Return, exactly and in full, the lines of the records below starting at the one with "match l !! i with" and ending at the one with "(** Python's [min] of three ints. *)", and no other lines.

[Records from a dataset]
#####

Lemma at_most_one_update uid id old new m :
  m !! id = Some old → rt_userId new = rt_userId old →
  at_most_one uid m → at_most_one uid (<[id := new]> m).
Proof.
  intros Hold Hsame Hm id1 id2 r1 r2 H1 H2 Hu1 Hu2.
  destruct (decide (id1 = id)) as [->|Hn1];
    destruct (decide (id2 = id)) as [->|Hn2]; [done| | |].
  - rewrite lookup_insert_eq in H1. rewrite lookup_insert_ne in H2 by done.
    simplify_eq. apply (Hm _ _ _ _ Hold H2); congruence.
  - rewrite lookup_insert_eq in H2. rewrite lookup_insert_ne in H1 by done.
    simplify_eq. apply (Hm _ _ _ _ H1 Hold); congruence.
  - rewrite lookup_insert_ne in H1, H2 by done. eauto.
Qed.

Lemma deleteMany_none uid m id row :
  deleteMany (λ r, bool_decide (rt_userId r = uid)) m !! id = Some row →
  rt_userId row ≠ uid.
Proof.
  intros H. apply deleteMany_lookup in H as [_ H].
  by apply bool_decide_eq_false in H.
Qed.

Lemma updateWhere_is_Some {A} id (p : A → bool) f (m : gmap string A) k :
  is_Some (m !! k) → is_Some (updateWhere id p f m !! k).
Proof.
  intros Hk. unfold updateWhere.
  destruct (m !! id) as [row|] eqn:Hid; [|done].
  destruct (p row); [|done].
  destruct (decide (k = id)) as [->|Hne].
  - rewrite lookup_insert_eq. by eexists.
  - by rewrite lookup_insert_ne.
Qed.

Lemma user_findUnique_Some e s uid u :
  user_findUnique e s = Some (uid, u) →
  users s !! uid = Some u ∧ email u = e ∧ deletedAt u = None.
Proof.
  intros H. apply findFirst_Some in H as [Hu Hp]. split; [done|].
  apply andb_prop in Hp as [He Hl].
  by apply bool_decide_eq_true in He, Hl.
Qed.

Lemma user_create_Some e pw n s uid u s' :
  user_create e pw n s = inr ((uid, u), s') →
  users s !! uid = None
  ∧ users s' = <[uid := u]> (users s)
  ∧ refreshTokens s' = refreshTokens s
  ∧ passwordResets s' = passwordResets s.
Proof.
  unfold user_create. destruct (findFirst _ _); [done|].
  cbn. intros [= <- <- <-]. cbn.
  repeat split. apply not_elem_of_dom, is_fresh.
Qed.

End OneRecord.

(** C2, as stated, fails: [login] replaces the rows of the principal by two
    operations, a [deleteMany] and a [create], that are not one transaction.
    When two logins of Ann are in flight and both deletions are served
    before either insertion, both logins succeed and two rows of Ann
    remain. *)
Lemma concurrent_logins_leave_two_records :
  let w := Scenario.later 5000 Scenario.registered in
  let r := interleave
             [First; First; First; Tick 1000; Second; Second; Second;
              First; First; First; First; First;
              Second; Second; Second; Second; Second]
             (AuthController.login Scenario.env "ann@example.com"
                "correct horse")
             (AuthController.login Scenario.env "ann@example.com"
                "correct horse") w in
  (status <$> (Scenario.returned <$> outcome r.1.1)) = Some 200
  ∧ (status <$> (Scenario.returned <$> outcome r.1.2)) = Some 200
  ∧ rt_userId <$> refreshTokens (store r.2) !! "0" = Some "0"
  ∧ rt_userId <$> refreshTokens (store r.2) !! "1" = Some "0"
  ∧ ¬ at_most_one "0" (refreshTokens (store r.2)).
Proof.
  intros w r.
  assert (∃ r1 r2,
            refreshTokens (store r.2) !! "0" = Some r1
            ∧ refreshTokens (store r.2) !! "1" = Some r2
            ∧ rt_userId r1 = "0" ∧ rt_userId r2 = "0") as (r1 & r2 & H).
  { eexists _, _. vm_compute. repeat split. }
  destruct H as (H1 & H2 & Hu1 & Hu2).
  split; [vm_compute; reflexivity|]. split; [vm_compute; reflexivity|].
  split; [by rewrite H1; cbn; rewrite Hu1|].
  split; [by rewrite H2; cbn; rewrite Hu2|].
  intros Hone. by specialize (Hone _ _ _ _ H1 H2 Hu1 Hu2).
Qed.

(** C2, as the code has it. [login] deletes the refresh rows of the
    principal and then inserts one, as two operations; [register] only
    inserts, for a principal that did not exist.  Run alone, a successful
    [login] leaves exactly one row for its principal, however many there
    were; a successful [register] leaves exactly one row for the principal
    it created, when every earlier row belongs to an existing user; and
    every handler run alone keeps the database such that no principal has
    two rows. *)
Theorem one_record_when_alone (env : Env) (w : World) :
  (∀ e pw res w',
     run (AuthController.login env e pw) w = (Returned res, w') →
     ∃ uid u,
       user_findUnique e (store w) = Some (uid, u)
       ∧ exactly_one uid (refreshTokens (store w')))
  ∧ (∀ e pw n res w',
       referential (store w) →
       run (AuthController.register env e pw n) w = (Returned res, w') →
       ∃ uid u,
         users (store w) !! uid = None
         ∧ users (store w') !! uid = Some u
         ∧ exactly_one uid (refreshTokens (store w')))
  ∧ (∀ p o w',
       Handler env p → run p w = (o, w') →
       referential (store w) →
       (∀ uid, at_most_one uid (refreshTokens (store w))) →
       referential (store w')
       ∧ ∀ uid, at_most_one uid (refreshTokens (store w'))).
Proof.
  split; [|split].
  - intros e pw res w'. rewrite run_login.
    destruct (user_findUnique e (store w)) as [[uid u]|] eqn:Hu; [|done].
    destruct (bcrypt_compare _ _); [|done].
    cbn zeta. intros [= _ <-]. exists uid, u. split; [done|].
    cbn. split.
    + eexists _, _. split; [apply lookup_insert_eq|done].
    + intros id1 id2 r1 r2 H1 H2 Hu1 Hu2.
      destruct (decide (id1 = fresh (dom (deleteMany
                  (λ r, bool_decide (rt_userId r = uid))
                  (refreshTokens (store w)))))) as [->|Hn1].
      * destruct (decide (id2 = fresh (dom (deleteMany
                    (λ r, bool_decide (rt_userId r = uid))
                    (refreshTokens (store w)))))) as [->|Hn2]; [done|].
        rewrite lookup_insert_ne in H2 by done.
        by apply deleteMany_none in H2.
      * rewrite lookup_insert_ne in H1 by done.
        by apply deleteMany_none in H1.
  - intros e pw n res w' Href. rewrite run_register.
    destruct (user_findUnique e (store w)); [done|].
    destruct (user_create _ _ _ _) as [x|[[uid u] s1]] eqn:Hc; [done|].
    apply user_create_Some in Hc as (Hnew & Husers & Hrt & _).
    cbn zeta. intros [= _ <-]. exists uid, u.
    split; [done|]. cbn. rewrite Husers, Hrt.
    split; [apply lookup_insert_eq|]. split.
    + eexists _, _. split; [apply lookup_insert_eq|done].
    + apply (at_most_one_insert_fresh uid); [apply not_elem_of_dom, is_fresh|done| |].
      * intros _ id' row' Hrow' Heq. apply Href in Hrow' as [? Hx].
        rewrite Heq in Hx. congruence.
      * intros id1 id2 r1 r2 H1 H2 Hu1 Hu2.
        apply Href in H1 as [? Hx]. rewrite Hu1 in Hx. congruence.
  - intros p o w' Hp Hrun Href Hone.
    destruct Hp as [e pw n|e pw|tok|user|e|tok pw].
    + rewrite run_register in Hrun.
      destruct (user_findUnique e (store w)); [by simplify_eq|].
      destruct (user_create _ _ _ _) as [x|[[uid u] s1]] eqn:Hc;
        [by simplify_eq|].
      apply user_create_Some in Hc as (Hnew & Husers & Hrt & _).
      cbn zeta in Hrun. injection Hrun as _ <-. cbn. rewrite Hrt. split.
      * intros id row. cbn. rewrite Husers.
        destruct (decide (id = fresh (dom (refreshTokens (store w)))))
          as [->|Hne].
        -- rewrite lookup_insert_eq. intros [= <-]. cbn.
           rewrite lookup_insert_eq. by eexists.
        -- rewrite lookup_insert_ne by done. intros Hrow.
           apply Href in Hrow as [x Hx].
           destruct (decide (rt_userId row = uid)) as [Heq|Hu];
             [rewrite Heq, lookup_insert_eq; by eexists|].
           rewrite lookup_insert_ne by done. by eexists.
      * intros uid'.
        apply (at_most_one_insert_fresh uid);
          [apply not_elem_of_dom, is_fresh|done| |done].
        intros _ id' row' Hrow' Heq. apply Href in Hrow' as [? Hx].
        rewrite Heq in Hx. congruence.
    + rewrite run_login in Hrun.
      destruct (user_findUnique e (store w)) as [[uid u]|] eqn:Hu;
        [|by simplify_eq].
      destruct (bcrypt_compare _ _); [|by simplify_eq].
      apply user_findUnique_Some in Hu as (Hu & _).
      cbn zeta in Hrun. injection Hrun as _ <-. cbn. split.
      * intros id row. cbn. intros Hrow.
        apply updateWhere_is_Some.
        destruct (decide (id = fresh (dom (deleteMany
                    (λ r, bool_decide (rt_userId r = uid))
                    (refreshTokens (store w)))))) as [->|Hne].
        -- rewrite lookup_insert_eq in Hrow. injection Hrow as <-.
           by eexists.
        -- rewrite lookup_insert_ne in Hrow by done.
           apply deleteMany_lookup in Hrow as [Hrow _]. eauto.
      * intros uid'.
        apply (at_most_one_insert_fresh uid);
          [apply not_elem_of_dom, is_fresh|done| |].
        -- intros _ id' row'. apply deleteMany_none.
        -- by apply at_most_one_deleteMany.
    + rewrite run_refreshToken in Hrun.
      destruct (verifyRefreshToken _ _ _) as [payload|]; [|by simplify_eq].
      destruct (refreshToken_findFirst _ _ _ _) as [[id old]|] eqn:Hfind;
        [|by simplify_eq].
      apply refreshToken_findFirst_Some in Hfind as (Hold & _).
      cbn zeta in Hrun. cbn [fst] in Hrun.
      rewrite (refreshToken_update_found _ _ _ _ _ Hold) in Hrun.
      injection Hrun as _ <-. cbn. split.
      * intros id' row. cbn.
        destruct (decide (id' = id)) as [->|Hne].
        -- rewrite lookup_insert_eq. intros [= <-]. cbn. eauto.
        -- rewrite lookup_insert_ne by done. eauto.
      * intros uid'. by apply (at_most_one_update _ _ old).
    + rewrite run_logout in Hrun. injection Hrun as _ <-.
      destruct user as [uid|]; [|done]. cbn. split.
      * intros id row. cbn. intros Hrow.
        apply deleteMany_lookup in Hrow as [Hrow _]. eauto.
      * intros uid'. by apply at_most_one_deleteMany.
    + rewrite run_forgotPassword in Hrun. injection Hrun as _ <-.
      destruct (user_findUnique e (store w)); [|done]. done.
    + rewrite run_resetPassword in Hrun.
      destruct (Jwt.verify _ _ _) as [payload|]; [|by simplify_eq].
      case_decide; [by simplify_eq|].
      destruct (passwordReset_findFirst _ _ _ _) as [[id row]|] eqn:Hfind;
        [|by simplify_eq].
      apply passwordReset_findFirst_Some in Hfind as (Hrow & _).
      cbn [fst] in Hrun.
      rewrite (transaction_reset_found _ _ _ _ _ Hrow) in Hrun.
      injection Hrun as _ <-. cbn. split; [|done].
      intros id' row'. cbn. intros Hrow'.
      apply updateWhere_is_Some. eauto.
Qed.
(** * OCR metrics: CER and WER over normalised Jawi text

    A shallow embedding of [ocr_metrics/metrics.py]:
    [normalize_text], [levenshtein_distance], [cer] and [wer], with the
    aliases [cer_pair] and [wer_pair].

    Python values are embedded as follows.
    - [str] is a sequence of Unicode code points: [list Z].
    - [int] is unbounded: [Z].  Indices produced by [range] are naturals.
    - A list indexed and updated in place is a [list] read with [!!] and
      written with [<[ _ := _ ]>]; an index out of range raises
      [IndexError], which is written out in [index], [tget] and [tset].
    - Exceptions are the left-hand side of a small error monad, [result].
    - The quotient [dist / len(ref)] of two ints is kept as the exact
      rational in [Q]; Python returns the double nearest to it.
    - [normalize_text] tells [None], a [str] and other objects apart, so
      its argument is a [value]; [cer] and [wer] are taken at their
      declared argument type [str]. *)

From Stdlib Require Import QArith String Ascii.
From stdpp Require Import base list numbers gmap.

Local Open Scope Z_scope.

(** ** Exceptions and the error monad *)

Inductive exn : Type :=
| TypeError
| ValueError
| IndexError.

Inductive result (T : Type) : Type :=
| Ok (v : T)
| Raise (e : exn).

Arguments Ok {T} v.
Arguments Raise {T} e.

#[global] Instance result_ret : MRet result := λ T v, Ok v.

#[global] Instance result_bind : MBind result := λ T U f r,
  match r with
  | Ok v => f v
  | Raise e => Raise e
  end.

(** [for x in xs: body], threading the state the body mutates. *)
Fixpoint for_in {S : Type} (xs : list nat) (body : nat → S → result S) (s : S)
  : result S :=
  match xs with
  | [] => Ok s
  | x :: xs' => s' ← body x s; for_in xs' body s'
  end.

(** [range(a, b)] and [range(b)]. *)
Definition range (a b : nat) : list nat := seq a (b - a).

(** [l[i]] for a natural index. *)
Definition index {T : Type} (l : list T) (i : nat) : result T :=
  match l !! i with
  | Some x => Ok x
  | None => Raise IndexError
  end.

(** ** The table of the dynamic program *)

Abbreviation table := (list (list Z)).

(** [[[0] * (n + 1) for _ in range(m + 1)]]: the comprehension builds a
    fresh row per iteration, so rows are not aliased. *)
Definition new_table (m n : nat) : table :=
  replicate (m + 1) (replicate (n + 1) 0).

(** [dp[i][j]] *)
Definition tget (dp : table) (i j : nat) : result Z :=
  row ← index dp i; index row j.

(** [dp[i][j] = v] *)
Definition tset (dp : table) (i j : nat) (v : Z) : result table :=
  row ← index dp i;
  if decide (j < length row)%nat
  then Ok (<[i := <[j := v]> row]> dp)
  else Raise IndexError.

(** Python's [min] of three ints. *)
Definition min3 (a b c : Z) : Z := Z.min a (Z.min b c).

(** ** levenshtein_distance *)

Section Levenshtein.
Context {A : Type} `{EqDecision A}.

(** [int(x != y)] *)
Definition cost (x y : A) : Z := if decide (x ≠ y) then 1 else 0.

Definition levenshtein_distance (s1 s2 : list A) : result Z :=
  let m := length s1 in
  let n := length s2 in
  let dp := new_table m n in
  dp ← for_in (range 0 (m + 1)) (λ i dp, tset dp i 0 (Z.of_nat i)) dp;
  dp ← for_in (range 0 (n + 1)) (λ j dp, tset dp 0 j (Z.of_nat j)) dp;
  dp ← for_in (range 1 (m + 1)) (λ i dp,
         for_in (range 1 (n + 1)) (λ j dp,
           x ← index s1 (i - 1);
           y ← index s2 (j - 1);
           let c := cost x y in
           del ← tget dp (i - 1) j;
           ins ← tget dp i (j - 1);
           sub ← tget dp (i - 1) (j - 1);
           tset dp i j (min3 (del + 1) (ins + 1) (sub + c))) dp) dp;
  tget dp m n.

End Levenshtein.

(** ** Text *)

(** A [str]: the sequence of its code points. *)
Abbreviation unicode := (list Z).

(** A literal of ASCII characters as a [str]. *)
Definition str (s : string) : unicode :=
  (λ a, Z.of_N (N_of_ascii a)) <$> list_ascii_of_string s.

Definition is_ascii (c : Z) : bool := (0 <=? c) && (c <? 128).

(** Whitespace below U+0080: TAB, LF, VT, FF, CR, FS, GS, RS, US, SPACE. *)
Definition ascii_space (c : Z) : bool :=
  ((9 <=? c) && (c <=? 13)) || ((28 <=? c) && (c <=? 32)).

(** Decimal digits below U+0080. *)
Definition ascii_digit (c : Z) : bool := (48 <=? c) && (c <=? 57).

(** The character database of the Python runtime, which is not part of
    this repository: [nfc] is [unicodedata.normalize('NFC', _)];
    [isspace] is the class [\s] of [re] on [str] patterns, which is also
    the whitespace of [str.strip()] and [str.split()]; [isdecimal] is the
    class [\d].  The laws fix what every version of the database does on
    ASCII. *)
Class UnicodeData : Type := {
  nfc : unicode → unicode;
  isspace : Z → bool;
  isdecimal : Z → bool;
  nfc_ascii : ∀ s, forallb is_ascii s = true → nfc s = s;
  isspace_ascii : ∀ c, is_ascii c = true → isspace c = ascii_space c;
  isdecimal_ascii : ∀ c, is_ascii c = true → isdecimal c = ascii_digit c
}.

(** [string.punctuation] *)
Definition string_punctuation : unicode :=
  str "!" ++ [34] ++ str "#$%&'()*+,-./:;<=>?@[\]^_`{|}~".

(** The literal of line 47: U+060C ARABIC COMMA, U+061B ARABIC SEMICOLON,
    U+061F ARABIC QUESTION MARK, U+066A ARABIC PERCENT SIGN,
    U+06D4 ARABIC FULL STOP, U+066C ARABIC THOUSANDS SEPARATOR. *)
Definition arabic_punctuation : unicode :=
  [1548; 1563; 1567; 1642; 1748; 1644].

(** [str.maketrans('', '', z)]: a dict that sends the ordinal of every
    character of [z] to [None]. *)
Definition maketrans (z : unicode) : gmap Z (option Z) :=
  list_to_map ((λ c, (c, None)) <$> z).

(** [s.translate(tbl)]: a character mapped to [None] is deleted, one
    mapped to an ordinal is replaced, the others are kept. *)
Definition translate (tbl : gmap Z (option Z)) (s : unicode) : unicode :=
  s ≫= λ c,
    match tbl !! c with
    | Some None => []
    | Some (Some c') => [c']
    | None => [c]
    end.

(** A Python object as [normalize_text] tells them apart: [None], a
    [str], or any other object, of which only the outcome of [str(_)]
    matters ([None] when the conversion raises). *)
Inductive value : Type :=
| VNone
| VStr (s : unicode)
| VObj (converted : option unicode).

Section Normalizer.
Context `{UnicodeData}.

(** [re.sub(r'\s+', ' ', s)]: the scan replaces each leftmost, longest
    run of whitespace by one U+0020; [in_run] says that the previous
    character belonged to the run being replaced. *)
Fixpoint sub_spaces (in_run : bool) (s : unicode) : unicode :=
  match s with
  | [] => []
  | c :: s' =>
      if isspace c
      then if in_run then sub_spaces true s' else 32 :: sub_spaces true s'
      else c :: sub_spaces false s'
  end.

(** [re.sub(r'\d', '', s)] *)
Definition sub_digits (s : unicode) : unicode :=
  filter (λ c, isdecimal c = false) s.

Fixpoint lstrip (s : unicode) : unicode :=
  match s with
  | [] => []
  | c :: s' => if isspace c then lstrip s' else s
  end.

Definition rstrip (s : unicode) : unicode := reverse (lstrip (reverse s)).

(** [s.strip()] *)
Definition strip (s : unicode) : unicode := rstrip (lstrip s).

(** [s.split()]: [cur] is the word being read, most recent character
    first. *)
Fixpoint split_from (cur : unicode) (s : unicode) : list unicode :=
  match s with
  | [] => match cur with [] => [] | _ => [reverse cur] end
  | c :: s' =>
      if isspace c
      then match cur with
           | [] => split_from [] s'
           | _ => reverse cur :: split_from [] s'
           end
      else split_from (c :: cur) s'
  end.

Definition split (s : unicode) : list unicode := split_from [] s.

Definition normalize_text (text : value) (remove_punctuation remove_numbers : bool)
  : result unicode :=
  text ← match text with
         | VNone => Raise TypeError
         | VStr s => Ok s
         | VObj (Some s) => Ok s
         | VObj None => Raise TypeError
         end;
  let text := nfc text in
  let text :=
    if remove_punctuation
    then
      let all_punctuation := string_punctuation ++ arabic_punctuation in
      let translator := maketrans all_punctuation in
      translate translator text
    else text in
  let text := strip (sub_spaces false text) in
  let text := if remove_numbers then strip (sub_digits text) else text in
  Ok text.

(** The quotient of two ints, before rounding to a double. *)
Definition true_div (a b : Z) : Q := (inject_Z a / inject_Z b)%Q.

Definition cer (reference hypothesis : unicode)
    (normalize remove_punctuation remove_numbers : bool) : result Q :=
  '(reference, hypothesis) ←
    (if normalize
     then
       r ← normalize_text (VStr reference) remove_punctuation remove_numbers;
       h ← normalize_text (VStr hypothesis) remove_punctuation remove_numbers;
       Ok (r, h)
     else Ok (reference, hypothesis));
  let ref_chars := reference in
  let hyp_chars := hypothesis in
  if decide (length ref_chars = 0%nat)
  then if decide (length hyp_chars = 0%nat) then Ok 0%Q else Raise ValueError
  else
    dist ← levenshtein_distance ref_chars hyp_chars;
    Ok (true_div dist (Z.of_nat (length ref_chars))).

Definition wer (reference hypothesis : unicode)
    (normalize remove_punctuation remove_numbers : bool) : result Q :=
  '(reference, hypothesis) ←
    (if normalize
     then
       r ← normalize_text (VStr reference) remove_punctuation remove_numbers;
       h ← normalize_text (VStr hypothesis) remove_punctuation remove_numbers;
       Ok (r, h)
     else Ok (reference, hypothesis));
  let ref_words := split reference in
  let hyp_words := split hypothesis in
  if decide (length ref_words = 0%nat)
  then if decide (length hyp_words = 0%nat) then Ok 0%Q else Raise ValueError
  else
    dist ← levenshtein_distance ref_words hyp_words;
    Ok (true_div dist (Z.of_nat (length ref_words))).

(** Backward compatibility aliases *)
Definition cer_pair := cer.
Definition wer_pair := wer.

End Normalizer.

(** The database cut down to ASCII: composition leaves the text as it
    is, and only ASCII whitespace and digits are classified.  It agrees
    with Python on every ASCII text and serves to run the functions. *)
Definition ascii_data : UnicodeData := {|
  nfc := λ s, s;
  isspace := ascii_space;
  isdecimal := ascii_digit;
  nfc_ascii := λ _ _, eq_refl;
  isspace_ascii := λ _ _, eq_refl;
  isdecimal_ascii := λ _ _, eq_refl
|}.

#####

• _Output below_
  match l !! i with
  | Some x => Ok x
  | None => Raise IndexError
  end.

(** ** The table of the dynamic program *)

Abbreviation table := (list (list Z)).

(** [[[0] * (n + 1) for _ in range(m + 1)]]: the comprehension builds a
    fresh row per iteration, so rows are not aliased. *)
Definition new_table (m n : nat) : table :=
  replicate (m + 1) (replicate (n + 1) 0).

(** [dp[i][j]] *)
Definition tget (dp : table) (i j : nat) : result Z :=
  row ← index dp i; index row j.

(** [dp[i][j] = v] *)
Definition tset (dp : table) (i j : nat) (v : Z) : result table :=
  row ← index dp i;
  if decide (j < length row)%nat
  then Ok (<[i := <[j := v]> row]> dp)
  else Raise IndexError.

(** Python's [min] of three ints. *)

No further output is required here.